Accrochement néphrosplénique réduit par laparotomie par le flanc chez un cheval deboutReduction of nephrosplenic entrapment by flank laparotomy in the standing horse - Pratique Vétérinaire Equine n° 134 du 01/04/2002
Pratique Vétérinaire Equine n° 134 du 01/04/2002

Accrochement néphrosplénique

Auteur(s) : P. CIRIER*, X. GLUNTZ**

Fonctions :
*Clinique vétérinaire du Lys, 678 avenue Jean-Jaurès, 77190 DAMMARIE-LES-LYS

Lors d’accrochement néphrosplénique, en cas d’échec du traitement médical et du roulage, l’intervention chirurgicale par le flanc chez le cheval debout peut s’avérer une bonne alternative à l’abord ventromédian chez le cheval couché.

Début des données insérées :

Lemma slot_lt (n k : Z) : indexable n k → (slot n k < Z.to_nat n)%nat.
Proof. unfold indexable, slot. intros Hk. case_decide; lia. Qed.

Lemma foldM_setitem_cases cw : ∀ vec : list Q,
  (Forall (indexable (Z.of_nat (length vec))) (keys cw) →
   ∃ vec', foldM (λ vec '(k, v), np_setitem vec (k - 1) v) vec cw = Ok vec'
           ∧ length vec' = length vec)
  ∧ (¬ Forall (indexable (Z.of_nat (length vec))) (keys cw) →
     foldM (λ vec '(k, v), np_setitem vec (k - 1) v) vec cw = Raise IndexError).
Proof.
  induction cw as [|[k v] cw IH]; intros vec.
  - split; [by exists vec|]. intros Hn. destruct Hn. constructor.
  - unfold keys. rewrite fmap_cons, Forall_cons. fold (keys cw). cbn [fst foldM].
    destruct (decide (indexable (Z.of_nat (length vec)) k)) as [Hk|Hk].
    + rewrite np_setitem_indexable by done. result_step.
      destruct (IH (<[slot (Z.of_nat (length vec)) k := v]> vec)) as [IHok IHerr].
      rewrite length_insert in IHok, IHerr. split.
      * intros [_ Hall]. by apply IHok.
      * intros Hn. apply IHerr. tauto.
    + rewrite np_setitem_not_indexable by done. split; [tauto|done].
Qed.

Lemma collab_weight_vector_cases (n : Z) cw :
  0 ≤ n →
  (Forall (indexable n) (keys cw) →
   ∃ vec, collab_weight_vector n cw = Ok vec ∧ length vec = Z.to_nat n)
  ∧ (¬ Forall (indexable n) (keys cw) →
     collab_weight_vector n cw = Raise IndexError).
Proof.
  intros Hn. unfold collab_weight_vector, np_zeros.
  rewrite decide_False by lia. result_step.
  destruct (foldM_setitem_cases cw (replicate (Z.to_nat n) 0%Q)) as [Hok Herr].
  rewrite length_replicate, Z2Nat.id in Hok, Herr by done. done.
Qed.

(** The vector of lines 104-106 can be built exactly when every key [k]
    of the weights has [k - 1] inside a vector of length [num_users],
    counting negative indices from the end; any other key raises an
    [IndexError]. *)
Theorem collab_weight_vector_indexable (n : Z) cw :
  0 ≤ n →
  (Forall (indexable n) (keys cw) →
   ∃ vec, collab_weight_vector n cw = Ok vec ∧ length vec = Z.to_nat n)
  ∧ (¬ Forall (indexable n) (keys cw) →
     collab_weight_vector n cw = Raise IndexError).
Proof.
  intros Hn. destruct (collab_weight_vector_cases n cw Hn) as [Hok Herr].
  split; [exact Hok|exact Herr].
Qed.

Lemma foldM_setitem_slots cw : ∀ vec : list Q,
  Forall (indexable (Z.of_nat (length vec))) (keys cw) →
  NoDup (slot (Z.of_nat (length vec)) <$> keys cw) →
  ∃ vec', foldM (λ vec '(k, v), np_setitem vec (k - 1) v) vec cw = Ok vec'
    ∧ length vec' = length vec
    ∧ (∀ k w, (k, w) ∈ cw → vec' !! slot (Z.of_nat (length vec)) k = Some w)
    ∧ (∀ i, i ∉ slot (Z.of_nat (length vec)) <$> keys cw → vec' !! i = vec !! i).
Proof.
  induction cw as [|[k v] cw IH]; intros vec Hrange Hnd.
  - exists vec. split_and!; [done|done| |done].
    intros k w Hin. by apply elem_of_nil in Hin.
  - unfold keys in Hrange, Hnd. rewrite fmap_cons in Hrange, Hnd.
    rewrite fmap_cons in Hnd. fold (keys cw) in Hrange, Hnd. cbn [fst] in *.
    apply Forall_cons in Hrange as [Hk Hrange].
    apply NoDup_cons in Hnd as [Hfresh Hnd].
    cbn [foldM]. rewrite np_setitem_indexable by done. result_step.
    set (n := Z.of_nat (length vec)) in *.
    destruct (IH (<[slot n k := v]> vec)) as (vec' & Hrun & Hlen & Hin & Hout).
    { by rewrite length_insert. }
    { by rewrite length_insert. }
    rewrite length_insert in Hlen, Hin, Hout. fold n in Hin, Hout.
    exists vec'. split_and!; [done|done| |].
    + intros k' w [[= -> ->]|Hin']%elem_of_cons; [|by apply Hin].
      rewrite Hout by done. apply list_lookup_insert_eq.
      pose proof (slot_lt n k Hk). lia.
    + intros i Hi. unfold keys in Hi. rewrite !fmap_cons in Hi.
      apply not_elem_of_cons in Hi as [Hne Hi]. cbn [fst] in Hne.
      rewrite Hout by done. by apply list_lookup_insert_ne.
Qed.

Un cheval de selle hongre, âgé de huit ans, est référé à la clinique pour un accrochement néphrosplénique qui évolue depuis 9 heures. Malgré l’administration à deux reprises de dipyrone (Calmagine® à raison de 25 ml), le cheval reste agité, se roule et transpire abondamment. Le vétérinaire traitant administre alors 18 mg de romifidine (Sédivet®) à deux reprises, puis à nouveau 9 mg pour permettre le transport du cheval.

Cas clinique

Examen clinique

L’examen clinique met en évidence un état général moyen. La surface du corps est sèche, sans escarre. L’animal manifeste une douleur discontinue et modérée. La température rectale est de 37,1 °C, les muqueuses sont roses et d’aspect normal, le temps de recoloration capillaire est de 2 secondes et la fréquence cardiaque est de 40 battements par minute. La circonférence abdominale est normale. Des bruits digestifs sont perceptibles dans le quadrant droit inférieur en hypopéristaltisme, mais sont absents dans les autres quadrants. Aucun reflux n’est obtenu par le sondage nasogastrique.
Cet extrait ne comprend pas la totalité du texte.